Croce e lieta notizia sembrano due realtà del tutto opposte e inconciliabili (una trasgressione del linguaggio, un non senso), che l’uomo rifiuta di accettare. Tutti siamo consapevoli che la morte di qualcuno non è mai una buona notizia. Come può allora la morte di Gesù essere buona notizia? Come può la croce di Cristo essere la gioiosa notizia da annunciare al mondo?
Quando Paolo diceva di predicare la croce di Cristo non intendeva dire che la storia di Gesù finisse con la croce, con la morte. Se in vangeli concludessero i loro racconti con la morte in croce, sarebbe difficile non solo convincere gli altri ma persino noi stessi che si tratti di una “lieta notizia”. Senza la risurrezione di Gesù, persino noi credenti saremmo tristi, confusi e senza speranza, come i due discepoli di Emmaus. Sia i quattro vangeli sia Paolo (nel kerygma di 1 Corinzi 15) parlano della risurrezione dopo la morte. La buona notizia non è soltanto il fatto che Gesù morì per noi in croce, per salvarci dai peccati, per riscattarci dalla morte e da una vita di non senso, ma che egli morì e risuscitò il terzo giorno, e noi resusciteremo con lui. Una delle frasi più usate dai primi cristiani nei loro incontri e nelle loro forme di saluto era: “Il Signore è risorto!”. Le catacombe sono piene di simboli che illustrano come la vita trionfi sulla morte. Il Cristo crocifisso che Paolo predica è sì morto, ma è risorto. Alla croce è vero che c’è l’abbandono di Dio, ma nella morte c’è la potenza della risurrezione. L’apostolo ribatte a quanti disprezzavano la croce di Cristo: è proprio quella croce che umilia gli uomini superbi, che rende vana la sapienza di questo mondo, che mostra la potenza e sapienza di Dio e la grandezza del suo amore per tutti noi. La croce rivela una eccedenza dell’amore di Dio, che va oltre persino il bisogno di riscatto e il prezzo da pagare.

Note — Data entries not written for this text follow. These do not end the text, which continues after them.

(** C27: Every poll the poller sends is answered by its event. Whatever happened
    before and happens in between (ticks and polls of any targets, name
    discoveries, frames of other conversations, drained events), a poll that
    was sent is a read request its own observer tracks, and the PLC's answer
    within the TTL offers exactly one event to the channel, tagged with the PLC
    and with the values at their places in the data, and ends the tracking:
    numbers of requests under way are never reused before the 32-bit counter
    wraps. *)
Theorem polls_answered cfg tx now0 evs1 i poll rest t1 evs2 t2 data :
  wf_poller cfg ->
  let s0 := System_new now0 cfg tx in
  let s1 := run s0 evs1 in
  sy_queues s1 !! i = Some (poll :: rest) ->
  1 + drawn s0 (evs1 ++ EvSend t1 i :: evs2) < 2 ^ 32 ->
  let k := (net_bytes (pp_target_net_id poll), net_bytes (pc_local_net_id cfg), pp_invoke_id poll) in
  Forall (unrelated k (t1 + PENDING_TTL)) evs2 -> t2 <= t1 + PENDING_TTL ->
  Z.of_nat (length data) = pp_read_size poll ->
  let s2 := run s1 (EvSend t1 i :: evs2) in
  (request_topic (sy_poller s1) (pp_target_net_id poll), pp_frame poll) ∈ sy_published (poller_event s1 (EvSend t1 i)) /\
  AmsHeader_parse (pp_frame poll) = Ok (poll_header (pc_local_net_id cfg) poll) /\
  exists o, ob_pending o !! k = None /\
    on_response t2 (answer_frame (pc_local_net_id cfg) poll data) (sy_poller s2) =
    with_events (try_send (dp_event_tx (sy_poller s2)) (pp_target_net_id poll, poll_value poll data)).1
      (with_observer o (sy_poller s2)).
Proof.
  intros Hw s0 s1 Hq Hn k Hun Ht2 Hlen s2. rewrite drawn_app in Hn. fold s1 in Hn. cbn [drawn] in Hn.
  change (Z.of_nat (draws s1 (EvSend t1 i))) with 0 in Hn.
  pose proof (drawn_nonneg (poller_event s1 (EvSend t1 i)) evs2) as Hpos.
  pose proof (run_inv cfg 0 s0 evs1 Hw (System_new_inv now0 cfg tx) ltac:(lia)) as Hi. fold s1 in Hi.
  destruct (send_awaits cfg _ s1 t1 i poll rest Hw Hi Hq) as (Hs & Hx & Hpub & Hk).
  pose proof (event_inv cfg _ s1 (EvSend t1 i) Hw Hi) as Hi'.
  change (Z.of_nat (draws s1 (EvSend t1 i))) with 0 in Hi'. specialize (Hi' ltac:(lia)).
  pose proof (run_awaits cfg _ _ evs2 (pp_target_net_id poll) (pp_invoke_id poll) (mkPendingEntry (poll_request poll) t1)
    Hw Hi' ltac:(lia) Hx Hun Hk) as Hk2.
  pose proof (si_config _ _ _ (run_inv cfg _ _ evs2 Hw Hi' ltac:(lia))) as Hcfg.
  split_and!; [done|by apply sound_poll_frame; [apply Hw|]|].
  eapply on_response_answer; [done|exact Hcfg|done|done|exact Hk2|simpl; lia|done].
Qed.
(* ===== verification/AdsClient.v ===== *)
(** * The direct ADS client (crates/tc-otel-ads: ads_client.rs)

    Read requests and responses, and the client that reads a PLC's symbol table
    over a TCP connection. The connection is the peer at its other end: bytes
    that are written to it make it send bytes, which wait until they are read;
    reading more than it ever sends is an error, as on a connection that was
    closed. *)

From S2P Require Import Prelude.
From S2P Require Import Text.
From S2P Require Import Ams.
From S2P Require Import Symbol.

Definition ADSIGRP_SYM_UPLOADINFO : Z := 61452.
Definition SYM_UPLOAD : Z := 61451.

(** ** Messages *)

Record AdsReadRequest := mkReadRequest { rr_index_group : Z; rr_index_offset : Z; rr_read_length : Z }.

Definition AdsReadRequest_serialize (r : AdsReadRequest) : bytes :=
  le_encode 4 (rr_index_group r) ++ le_encode 4 (rr_index_offset r) ++ le_encode 4 (rr_read_length r).

Definition AdsReadRequest_parse (data : bytes) : outcome AdsError AdsReadRequest :=
  if (length data <? 12)%nat then Err (IncompleteMessage 12 (len data))
  else
    (ig <-- le_or_panic data 0 4 ;;
     io <-- le_or_panic data 4 8 ;;
     n <-- le_or_panic data 8 12 ;;
     Ok (mkReadRequest ig io n))%rust.
Definition build_log_record (r : LogRecord) : outcome unit ProtoLogRecord :=
  let ts := datetime_to_unix_nano (lr_timestamp r) in
  let body := match lr_body r with
              | VString s => Some (StringValue s)
              | Null => None
              | other => Some (StringValue (json_to_string other))
              end in
  (trace_id <-- decode_trace_id_hex (lr_trace_id r) ;;
   span_id <-- decode_span_id_hex (lr_span_id r) ;;
   Ok (mkProtoLog ts ts (lr_severity_number r) (lr_severity_text r) body
         (build_attributes (lr_log_attributes r)) trace_id span_id))%rust.

(** The scope under which logs and metrics are filed. *)
Definition export_scope_key (name : string) : string := if String.eqb name "" then SCOPE_NAME else name.

(** The scope attributes of the first record stand for the bucket. *)
Definition log_scope (name : string) (bucket : list LogRecord) : InstrumentationScope :=
  mkScope name CRATE_VERSION
    (match bucket with r :: _ => build_attributes (lr_scope_attributes r) | [] => [] end).

(** logs_proto.rs, [build_request]. *)
Definition build_logs_request (records : list LogRecord) : outcome unit (list (ResourceBlock ProtoLogRecord)) :=
  traverse (fun g : attrs * list LogRecord =>
    (scopes <-- traverse (fun b : string * list LogRecord =>
                  (logs <-- traverse build_log_record b.2 ;; Ok (log_scope b.1 b.2, logs))%rust)
                (group_by_bucket (fun r => export_scope_key (lr_scope_name r)) g.2) ;;
     Ok (mkBlock (build_resource g.1) scopes))%rust)
    (group_records_by_resource lr_resource_attributes records).

Record Exemplar := mkExemplar {
  ex_time_unix_nano : Z;
  ex_span_id : bytes;
  ex_trace_id : bytes;
  ex_value : Z;
}.

Definition build_exemplars (r : MetricRecord) (ts : Z) : outcome unit (list Exemplar) :=
  if String.eqb (mr_trace_id r) "" && String.eqb (mr_span_id r) "" then Ok []
  else
    (trace_id <-- decode_trace_id_hex (mr_trace_id r) ;;
     span_id <-- decode_span_id_hex (mr_span_id r) ;;
     match trace_id, span_id with
     | [], [] => Ok []
     | _, _ => Ok [mkExemplar ts span_id trace_id (mr_value r)]
     end)%rust.
(* ===== verification/Protobuf.v ===== *)
(** * The wire format of protocol buffers

    A message on the wire is a sequence of fields, each a tag and a value of one
    of four kinds; strings, bytes and nested messages are all sequences of
    bytes. [prost] writes and reads these sequences: it is a parameter, of which
    only this is used, that reading gives back what was written. Which tag means which
    field of which message is said by the message types of the program
    ([Grpc]). Groups are not modelled. *)

From S2P Require Import Prelude.
From S2P Require Import Text.

Inductive FieldValue :=
| FVarint (n : Z)
| FFixed64 (n : Z)
| FLen (b : bytes)
| FFixed32 (n : Z).

Abbreviation Field := (Z * FieldValue)%type.

Definition wf_field (f : Field) : Prop :=
  0 < f.1 /\
  match f.2 with
  | FVarint n | FFixed64 n => 0 <= n < 2 ^ 64
  | FLen b => is_bytes b
  | FFixed32 n => 0 <= n < 2 ^ 32
  end.

Class ProtoWire := {
  encode_fields : list Field -> bytes;
  (** [None]: the bytes are no sequence of fields. *)
  decode_fields : bytes -> option (list Field);
}.

Class ProtoWireLaws (PW : ProtoWire) : Prop := {
  encode_fields_bytes : forall l, Forall wf_field l -> is_bytes (encode_fields l);
  decode_encode_fields : forall l, Forall wf_field l -> decode_fields (encode_fields l) = Some l;
}.

(** ** The fields of a message in turn *)

(** A message type says what a field does to a value of it; [None] is an error. *)
Fixpoint merge_all {A} (merge : A -> Field -> option A) (cur : A) (fs : list Field) : option A :=
  match fs with
  | [] => Some cur
  | f :: fs => merge cur f ≫= fun cur => merge_all merge cur fs
  end.

Lemma merge_all_app {A} (merge : A -> Field -> option A) cur fs fs' :
  merge_all merge cur (fs ++ fs') = merge_all merge cur fs ≫= fun cur => merge_all merge cur fs'.
Proof. revert cur. induction fs as [|f fs IH]; intros cur; simpl; [done|]. by destruct (merge cur f); simpl. Qed.

(** A repeated field whose values go to the end of a list in the value. *)
Lemma merge_all_repeated {A B C X} (merge : A -> Field -> option A) (put : C -> list B -> A) (field : X -> Field) (f : X -> B) xs :
  (forall a l x, x ∈ xs -> merge (put a l) (field x) = Some (put a (l ++ [f x]))) ->
  forall a l, merge_all merge (put a l) (map field xs) = Some (put a (l ++ map f xs)).
Proof.
  induction xs as [|x xs IH]; intros Hm a l; simpl; [by rewrite app_nil_r|].
  rewrite Hm by by left. simpl. rewrite IH by (intros; apply Hm; by right). by rewrite <- app_assoc.
Qed.

(** ** Values of fields *)

Definition merge_string (v : FieldValue) : option string := match v with FLen b => from_utf8 b | _ => None end.
Definition merge_bytes (v : FieldValue) : option bytes := match v with FLen b => Some b | _ => None end.
Definition merge_bool (v : FieldValue) : option bool := match v with FVarint n => Some (negb (n =? 0)) | _ => None end.
Definition merge_int64 (v : FieldValue) : option Z := match v with FVarint n => Some (to_signed 64 n) | _ => None end.
Definition merge_int32 (v : FieldValue) : option Z := match v with FVarint n => Some (to_signed 32 n) | _ => None end.
Definition merge_uint32 (v : FieldValue) : option Z := match v with FVarint n => Some (wrap 32 n) | _ => None end.
Definition merge_fixed64 (v : FieldValue) : option Z := match v with FFixed64 n => Some n | _ => None end.
Definition merge_fixed32 (v : FieldValue) : option Z := match v with FFixed32 n => Some n | _ => None end.

(** ** The format itself *)

Module WireFormat.

Fixpoint varint_fuel (fuel : nat) (z : Z) : bytes :=
  match fuel with
  | O => [z]
  | S fuel => if z <? 128 then [z] else (128 + z mod 128) :: varint_fuel fuel (z / 128)
  end.

Definition varint (z : Z) : bytes := varint_fuel (Z.to_nat (Z.log2 z)) z.

Fixpoint read_varint (bs : bytes) : option (Z * bytes) :=
  match bs with
  | [] => None
  | b :: bs =>
    if b <? 128 then Some (b, bs)
    else r ← read_varint bs; Some (b - 128 + 128 * r.1, r.2)
  end.

Definition wire_field (f : Field) : bytes :=
  match f.2 with
  | FVarint n => varint (f.1 * 8) ++ varint n
  | FFixed64 n => varint (f.1 * 8 + 1) ++ le_encode 8 n
  | FLen b => varint (f.1 * 8 + 2) ++ varint (Z.of_nat (length b)) ++ b
  | FFixed32 n => varint (f.1 * 8 + 5) ++ le_encode 4 n
  end.

Definition read_field (bs : bytes) : option (Field * bytes) :=
  '(key, bs) ← read_varint bs;
  let tag := key / 8 in
  match key mod 8 with
  | 0 => '(n, bs) ← read_varint bs; Some ((tag, FVarint n), bs)
  | 1 => if (length bs <? 8)%nat then None else Some ((tag, FFixed64 (le_decode (take 8 bs))), drop 8 bs)
  | 2 => '(n, bs) ← read_varint bs;
         if Z.of_nat (length bs) <? n then None else Some ((tag, FLen (take (Z.to_nat n) bs)), drop (Z.to_nat n) bs)
  | 5 => if (length bs <? 4)%nat then None else Some ((tag, FFixed32 (le_decode (take 4 bs))), drop 4 bs)
  | _ => None
  end.

Fixpoint read_fields (fuel : nat) (bs : bytes) : option (list Field) :=
  match bs, fuel with
  | [], _ => Some []
  | _, O => None
  | _, S fuel => '(f, bs) ← read_field bs; fs ← read_fields fuel bs; Some (f :: fs)
  end.

#[export] Instance wire_format : ProtoWire := {|
  encode_fields := fun l => concat (map wire_field l);
  decode_fields := fun bs => read_fields (length bs) bs;
|}.

Lemma varint_fuel_spec fuel z rest : 0 <= z < 128 * 2 ^ Z.of_nat fuel ->
  is_bytes (varint_fuel fuel z) /\ read_varint (varint_fuel fuel z ++ rest) = Some (z, rest) /\ varint_fuel fuel z <> [].
Proof.
  revert z. induction fuel as [|fuel IH]; intros z Hz; cbn [varint_fuel].
  - simpl in Hz. split_and!; [|cbn [app read_varint]; by rewrite (proj2 (Z.ltb_lt _ _)) by lia|done].
    constructor; [unfold is_u8; lia|constructor].
  - rewrite Nat2Z.inj_succ, Z.pow_succ_r in Hz by lia. destruct (Z.ltb_spec z 128).
    + split_and!; [|cbn [app read_varint]; by rewrite (proj2 (Z.ltb_lt _ _)) by lia|done].
      constructor; [unfold is_u8; lia|constructor].
    + destruct (IH (z / 128)) as (Hb & Hr & _); [Z.to_euclidean_division_equations; nia|].
      pose proof (Z.mod_pos_bound z 128 ltac:(lia)) as Hm. split_and!; [constructor; [unfold is_u8; lia|done]| |done].
      cbn [app read_varint]. rewrite (proj2 (Z.ltb_ge _ _)) by lia. rewrite Hr. cbn [mbind option_bind fst snd].
      do 2 f_equal. pose proof (Z.div_mod z 128). lia.
Qed.

Lemma varint_spec z rest : 0 <= z ->
  is_bytes (varint z) /\ read_varint (varint z ++ rest) = Some (z, rest) /\ varint z <> [].
Proof.
  intros Hz. apply varint_fuel_spec. split; [done|]. rewrite Z2Nat.id by apply Z.log2_nonneg.
  destruct (Z.eq_dec z 0) as [->|]; [done|]. pose proof (Z.log2_spec z ltac:(lia)) as [_ Hl].
  rewrite Z.pow_succ_r in Hl by apply Z.log2_nonneg. lia.
Qed.

Lemma read_wire_field f rest : wf_field f ->
  is_bytes (wire_field f) /\ read_field (wire_field f ++ rest) = Some (f, rest) /\ wire_field f <> [].
Proof.
  destruct f as [tag v]. intros [Ht Hv]. cbn [fst snd] in *.
  assert (Hkey : forall w tail, 0 <= w < 8 -> is_bytes (varint (tag * 8 + w)) /\
    read_varint (varint (tag * 8 + w) ++ tail) = Some (tag * 8 + w, tail) /\ varint (tag * 8 + w) <> [])
    by (intros; apply varint_spec; lia).
  assert (Hdiv : forall w, 0 <= w < 8 -> (tag * 8 + w) / 8 = tag /\ (tag * 8 + w) mod 8 = w).
  { intros w Hw. rewrite Z.add_comm, Z.div_add, Z.mod_add by lia. rewrite Z.div_small, Z.mod_small by lia. lia. }
  unfold read_field. destruct v as [n|n|b|n]; cbn [wire_field fst snd]; rewrite <- ?app_assoc.
  - rewrite <- (Z.add_0_r (tag * 8)). destruct (Hkey 0 (varint n ++ rest)) as (Hb & Hr & Hn); [lia|].
    destruct (varint_spec n rest) as (Hb' & Hr' & _); [lia|].
    rewrite Hr. cbn [mbind option_bind]. destruct (Hdiv 0) as [-> ->]; [lia|]. rewrite Hr'.
    split_and!; [by apply is_bytes_app|done|by intros [? _]%app_eq_nil].
  - destruct (Hkey 1 (le_encode 8 n ++ rest)) as (Hb & Hr & Hn); [lia|].
    rewrite Hr. cbn [mbind option_bind]. destruct (Hdiv 1) as [-> ->]; [lia|].
    rewrite length_app, length_le_encode. rewrite (proj2 (Nat.ltb_ge _ _)) by lia.
    rewrite take_app_length', drop_app_length' by by rewrite length_le_encode. rewrite le_decode_encode by done.
    split_and!; [apply is_bytes_app; split; [done|apply le_encode_is_bytes]|done|by intros [? _]%app_eq_nil].
  - destruct (Hkey 2 (varint (Z.of_nat (length b)) ++ b ++ rest)) as (Hb & Hr & Hn); [lia|].
    destruct (varint_spec (Z.of_nat (length b)) (b ++ rest)) as (Hb' & Hr' & _); [lia|].
    rewrite Hr. cbn [mbind option_bind]. destruct (Hdiv 2) as [-> ->]; [lia|]. rewrite Hr'. cbn [mbind option_bind].
    rewrite length_app, (proj2 (Z.ltb_ge _ _)), Nat2Z.id by lia.
    rewrite take_app_length, drop_app_length.
    split_and!; [rewrite !is_bytes_app; done|done|by intros [? _]%app_eq_nil].
  - destruct (Hkey 5 (le_encode 4 n ++ rest)) as (Hb & Hr & Hn); [lia|].
    rewrite Hr. cbn [mbind option_bind]. destruct (Hdiv 5) as [-> ->]; [lia|].
    rewrite length_app, length_le_encode. rewrite (proj2 (Nat.ltb_ge _ _)) by lia.
    rewrite take_app_length', drop_app_length' by by rewrite length_le_encode. rewrite le_decode_encode by done.
    split_and!; [apply is_bytes_app; split; [done|apply le_encode_is_bytes]|done|by intros [? _]%app_eq_nil].
Qed.

Lemma read_wire_fields l : Forall wf_field l -> forall fuel, (length (concat (map wire_field l)) <= fuel)%nat ->
  read_fields fuel (concat (map wire_field l)) = Some l.
Proof.
  induction 1 as [|f l Hf Hl IH]; intros fuel Hfuel; [by destruct fuel|]. cbn [map concat] in *.
  destruct (read_wire_field f (concat (map wire_field l)) Hf) as (_ & Hr & Hn).
  rewrite length_app in Hfuel. assert (0 < length (wire_field f))%nat by (destruct (wire_field f); [done|simpl; lia]).
  destruct fuel as [|fuel]; [lia|]. destruct (wire_field f ++ concat (map wire_field l)) as [|b bs] eqn:Hbs.
  { apply app_eq_nil in Hbs as [? _]. done. }
  cbn [read_fields]. rewrite Hr. cbn [mbind option_bind]. rewrite IH by lia. done.
Qed.

#[export] Instance wire_format_laws : ProtoWireLaws wire_format.
Proof.
  split; simpl; intros l Hl.
  - unfold is_bytes. apply Forall_concat, Forall_map. eapply Forall_impl; [done|]. intros f Hf.
    apply (read_wire_field f [] Hf).
  - by apply read_wire_fields.
Qed.

End WireFormat.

Paolo, in 1 Corinzi 1,18, usa l’espressione “parola (logos) della croce”. Il vocabolo logos significa parola, discorso (in Giovanni 1 Gesù è chiamato Logos). L’apostolo chiarisce che il riferimento non è soltanto al fatto storico, ma si tratta di un discorso sulla croce: una spiegazione che aiuti a comprendere la croce in tutta la sua portata, che ne colga le ragioni nascoste, che spieghi le verità racchiuse in quell’avvenimento. E la risurrezione è, per così dire, l’altra faccia della croce. Essa non è il rimedio a una sconfitta, ma è un segno o parola di Dio: è il sì di Dio all’ubbidienza del Figlio, il sì di Dio al no di quanti negavano la vera identità del Figlio e il valore della croce di Cristo.